Now, in the most orchestrated event of the entire evening, House Hoegbotton and House Frankwrithe & Lewden gave their reply. It was animal, guttural, and in almost perfect unison. With a great shout of both outrage and fear, out came guns previously hidden. Out came the knives, the swords. While the neutrals—I saw Martin and Merrimount running for an exit—tried to extricate themselves from their now utterly indefensible position, Hoegbotton and Lewden, Hoegbotton and Frankwrithe, came together in a unity of purpose. You could see it in their eyes, that, for a time, all differences would be laid aside to defeat a common enemy. They poured up toward the stage, firing, stabbing, while the Kalif’s soldiers, under the calm command of their leader, laid down a murderous fire. Bodies fell in the aisles, cut to pieces. The smell of blood and gunpowder rose from the stage. Billowing smoke, caught and distorted in the green light. The utter panic and dissolution of those who had never thought their night might end like this, some in their distress running back and forth as if caged, unable to find their way out.

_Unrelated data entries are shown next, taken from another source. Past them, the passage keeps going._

Lemma build_returns m :
  Maps_build input ⇓ m ->
  maps_ok m /\ Forall2 (numbered m) (fg_parameters (li_function input)) (mp_function_parameters m).
Proof using Hnodup Hdisjoint.
  intros H. unfold Maps_build in H. apply returns_bind in H as (m1 & H1 & H). apply returns_bind in H as (m2 & H2 & H).
  destruct (_ && _); [|by inv_returns]. inv_returns.
  apply build_function_parameters in H1 as (Hm1 & _ & rs & Hrs & Hall); [|done| |].
  2:{ split; cbn; try done; try (intros ? ? ? Hl; by rewrite lookup_empty in Hl).
      intros [id|[id i]] v' r Hl; cbn in Hl; by rewrite lookup_empty in Hl. }
  2:{ intros id r [p Hp]. cbn in Hp. by rewrite lookup_empty in Hp. }
  cbn in Hrs. subst rs.
  enough (maps_ok m /\ same_except (fun p => exists b, b ∈ li_blocks input /\ p ∈ blk_parameters b) m1 m) as [Hm [Hsame Hfp]].
  { split; [done|]. rewrite Hfp. apply Forall2_same_length_lookup_2; [by eapply Forall2_length|]. intros i id r Hi Hr.
    destruct (Forall2_lookup_lr _ _ _ _ _ _ Hall Hi Hr) as [p Hp]. exists p. rewrite Hsame; [done|].
    intros (b & Hb & Hin). eapply Hdisjoint; [exact Hb|exact Hin|by eapply list_elem_of_lookup_2]. }
  assert (forall s id, (s, id) ∈ enumerate (fg_blocks (li_function input)) -> fg_blocks (li_function input) !! N.to_nat s = Some id) as Hslots
    by (intros s id; apply elem_of_enumerate).
  revert Hm1 H2 Hslots. generalize (same_except_refl (fun p => exists b, b ∈ li_blocks input /\ p ∈ blk_parameters b) m1).
  generalize m1 at 2 3 4. induction (enumerate _) as [|[s id] l IH]; intros m0 Hs Hm H Hslots; cbn [fold] in H.
  - inv_returns. done.
  - apply returns_bind in H as (m2 & H2 & H). apply build_block_returns in H2 as [H3 H4]; [|done|apply Hslots; left].
    eapply IH; [|exact H3|exact H|intros; apply Hslots; by right]. by eapply same_except_trans.
Qed.
End build.

(** ** Emission

    The bytecode is the function, values replaced by their registers and blocks
    by their slots. *)

Section emitted.
Variable m : Maps.
Variable extended : bool.

Definition refers (v : ValueRef) (r : Register) : Prop := register m v = Ok r.
Definition slot_of (id : EntityId) (slot : BlockSlot) : Prop := exists b, mp_blocks m !! id = Some (b, slot).

Definition emitted_instruction (id : EntityId) (i : Instruction) : Prop :=
  exists o, mp_operations m !! id = Some (o, in_results i) /\
    in_opcode i = Opcode_tag (op_opcode o) /\ in_immediate i = (if extended then op_immediate o else ImmNone) /\
    Forall2 refers (op_operands o) (in_operands i).

Definition emitted_edge (e : TargetEdge) (b : BytecodeTargetEdge) : Prop :=
  Forall2 refers (te_arguments e) (bte_arguments b) /\ slot_of (te_target e) (bte_target b).

Definition emitted_argument (a : SwitchArgument) (b : BytecodeSwitchArgument) : Prop :=
  match a, b with
  | SAValue v, BSAValue r => refers v r
  | SACasePayload, BSACasePayload => True
  | _, _ => False
  end.

Definition emitted_case (c : SwitchCase) (b : BytecodeSwitchCase) : Prop :=
  sc_case_key c = bsc_case_key b /\
  Forall2 emitted_argument (se_arguments (sc_edge c)) (bse_arguments (bsc_edge b)) /\
  slot_of (se_target (sc_edge c)) (bse_target (bsc_edge b)).

Definition emitted_terminator (t : Terminator) (b : BytecodeTerminator) : Prop :=
  match t, b with
  | TermReturn v, BReturn r => refers (ret_value v) r
  | TermBranch e, BBranch b => emitted_edge (br_edge e) b
  | TermCondBranch c, BCondBranch r b1 b2 =>
      refers (cbr_condition c) r /\ emitted_edge (cbr_if_true c) b1 /\ emitted_edge (cbr_if_false c) b2
  | TermVariantSwitch s, BVariantSwitch r cases =>
      refers (vs_value s) r /\ Forall2 emitted_case (vs_cases s) cases
  | TermTrap t, BTrap code payload =>
      code = TrapCode_tag (trap_code t) /\
      match trap_payload t, payload with
      | None, None => True
      | Some v, Some r => refers v r
      | _, _ => False
      end
  | _, _ => False
  end.

Definition emitted_block (id : EntityId) (bb : BytecodeBlock) : Prop :=
  exists b, mp_blocks m !! id = Some (b, bb_slot bb) /\
    Forall2 (numbered m) (blk_parameters b) (bb_parameter_registers bb) /\
    Forall2 emitted_instruction (blk_operations b) (bb_instructions bb) /\
    emitted_terminator (blk_terminator b) (bb_terminator bb).

Record emitted (function : FunctionGraph) (bc : BytecodeFunction) : Prop := {
  em_function : bf_function bc = fg_entity_id function;
  em_parameters : bf_parameter_registers bc = mp_function_parameters m;
  em_types : bf_register_types bc = mp_register_types m;
  em_result : bf_result_type bc = fg_result_type function;
  em_entry : slot_of (fg_entry_block function) (bf_entry_block bc);
  em_blocks : Forall2 emitted_block (fg_blocks function) (bf_blocks bc)
}.

Lemma block_slot_Ok id slot : block_slot m id = Ok slot -> slot_of id slot.
Proof using. intros H. apply ok_or_Ok, fmap_Some in H as ([b s] & H & ->). by exists b. Qed.

Lemma lower_edge_returns e b : lower_edge m e ⇓ b -> emitted_edge e b.
Proof using.
  intros H. unfold lower_edge in H. inv_returns. split; [by apply map_res_Ok|by apply block_slot_Ok].
Qed.

Lemma lower_case_returns c b : lower_case m c ⇓ b -> emitted_case c b.
Proof using.
  intros H. unfold lower_case in H. inv_returns. split_and!; [done| |by apply block_slot_Ok]. cbn.
  match goal with H : Forall2 _ _ _ |- _ => eapply Forall2_impl; [exact H|] end.
  intros a r Ha. cbv beta in Ha. destruct a; inv_returns; done.
Qed.

Lemma lower_terminator_returns t b : lower_terminator m t ⇓ b -> emitted_terminator t b.
Proof using.
  intros H. unfold lower_terminator in H. apply returns_bind in H as (u & _ & H). destruct t; inv_returns.
  - done.
  - by apply lower_edge_returns.
  - split_and!; [done|by apply lower_edge_returns..].
  - split; [done|]. eapply Forall2_impl; [done|]. apply lower_case_returns.
  - split; [done|]. destruct (trap_payload _); [|by simplify_res]. by simplify_res.
Qed.

Lemma emit_instruction_returns id i : emit_instruction m extended id ⇓ i -> emitted_instruction id i.
Proof using.
  intros H. unfold emit_instruction in H. inv_returns. eexists. split_and!; [done..|]. by apply map_res_Ok.
Qed.

Lemma emit_block_returns id bb : emit_block m extended id ⇓ bb -> emitted_block id bb.
Proof using.
  intros H. unfold emit_block in H. inv_returns. eexists. split_and!; [done|..]; cbn.
  - match goal with H : map_res _ _ = _ |- _ => apply map_res_Ok in H; eapply Forall2_impl; [exact H|] end.
    intros p r Hp. cbv beta in Hp. apply ok_or_Ok, fmap_Some in Hp as ([q r'] & Hp & ->). by exists q.
  - eapply Forall2_impl; [done|]. apply emit_instruction_returns.
  - by apply lower_terminator_returns.
Qed.
End emitted.

Lemma emit_returns m input bc :
  emit_function m input ⇓ bc -> emitted m (is_extended (li_profile input)) (li_function input) bc.
Proof.
  intros H. unfold emit_function in H. cbv zeta in H. inv_returns. split; cbn; try done.
  - by apply block_slot_Ok.
  - eapply Forall2_impl; [done|]. apply emit_block_returns.
Qed.

(** ** Judgement *)

(** Every operation of every block *)
Definition operation_in (m : Maps) (function : FunctionGraph) (o : Operation) : Prop :=
  exists bid b slot id rs, bid ∈ fg_blocks function /\ mp_blocks m !! bid = Some (b, slot) /\
    id ∈ blk_operations b /\ mp_operations m !! id = Some (o, rs).

Definition judged (c : LoweringContext) (m : Maps) (o : Operation) : Prop :=
  exists ts t, Forall2 (fun v t => value_type m v = Ok t) (op_operands o) ts /\
    judge_extended_operation c (op_opcode o) (op_immediate o) ts (op_result_types o) = Ok t.

Lemma for_operations_returns m f function u :
  for_operations m f function ⇓ u -> forall o, operation_in m function o -> f o ⇓ tt.
Proof.
  intros H o (bid & b & slot & id & rs & Hbid & Hb & Hid & Ho). unfold for_operations in H. inv_returns.
  rewrite Forall_forall in H. specialize (H _ Hbid). cbv beta in H. rewrite Hb in H. cbn in H. inv_returns.
  match goal with H : Forall _ _ |- _ => rewrite Forall_forall in H; specialize (H _ Hid); cbv beta in H; rewrite Ho in H end.
  by inv_returns.
Qed.

Lemma judge_returns input root m u :
  judge_extended input root m ⇓ u ->
  check_result_type (fg_result_type (li_function input)) = Ok tt /\
  forall o, operation_in m (li_function input) o ->
    judged (judge_context root (fg_entity_id (li_function input))) m o.
Proof.
  intros H. unfold judge_extended in H. apply returns_bind in H as ([] & Hr & H). inv_returns. split; [done|].
  intros o Ho. eapply for_operations_returns in H; [|exact Ho]. unfold judge_operation in H. inv_returns.
  eexists _, _. split; [|done]. eapply Forall2_impl; [done|]. intros v t Hv. cbv beta in Hv. by inv_returns.
Qed.

(** ** Lowered bodies *)

(** What the validator says of the identities: every value and block is declared once. *)
Record declared_once (function : FunctionGraph) (bs : list Block) : Prop := {
  do_blocks : NoDup (fg_blocks function);
  do_parameters : NoDup (fg_parameters function);
  do_disjoint : forall b id, b ∈ bs -> id ∈ blk_parameters b -> id ∉ fg_parameters function;
  do_block_parameters : forall b, b ∈ bs -> NoDup (blk_parameters b);
  do_block_operations : forall b, b ∈ bs -> NoDup (blk_operations b);
  do_parameter_block : forall b b' id, b ∈ bs -> b' ∈ bs -> id ∈ blk_parameters b -> id ∈ blk_parameters b' ->
    blk_entity_id b = blk_entity_id b';
  do_operation_block : forall b b' id, b ∈ bs -> b' ∈ bs -> id ∈ blk_operations b -> id ∈ blk_operations b' ->
    blk_entity_id b = blk_entity_id b'
}.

Those of us on the balcony seemed to have a better chance than most, unless the front entrance lay blocked. We began to make our way to the stairs and down. We were much calmer than those on the ground floor. Just as the stage had, during the performance, been remote from our rarefied location, so too the violence. We had the sense of it spreading slowly, the stain of the Kalif’s soldiers like some natural force, one that had its own rhythm of invasion, one that would allow us to casually take our leave.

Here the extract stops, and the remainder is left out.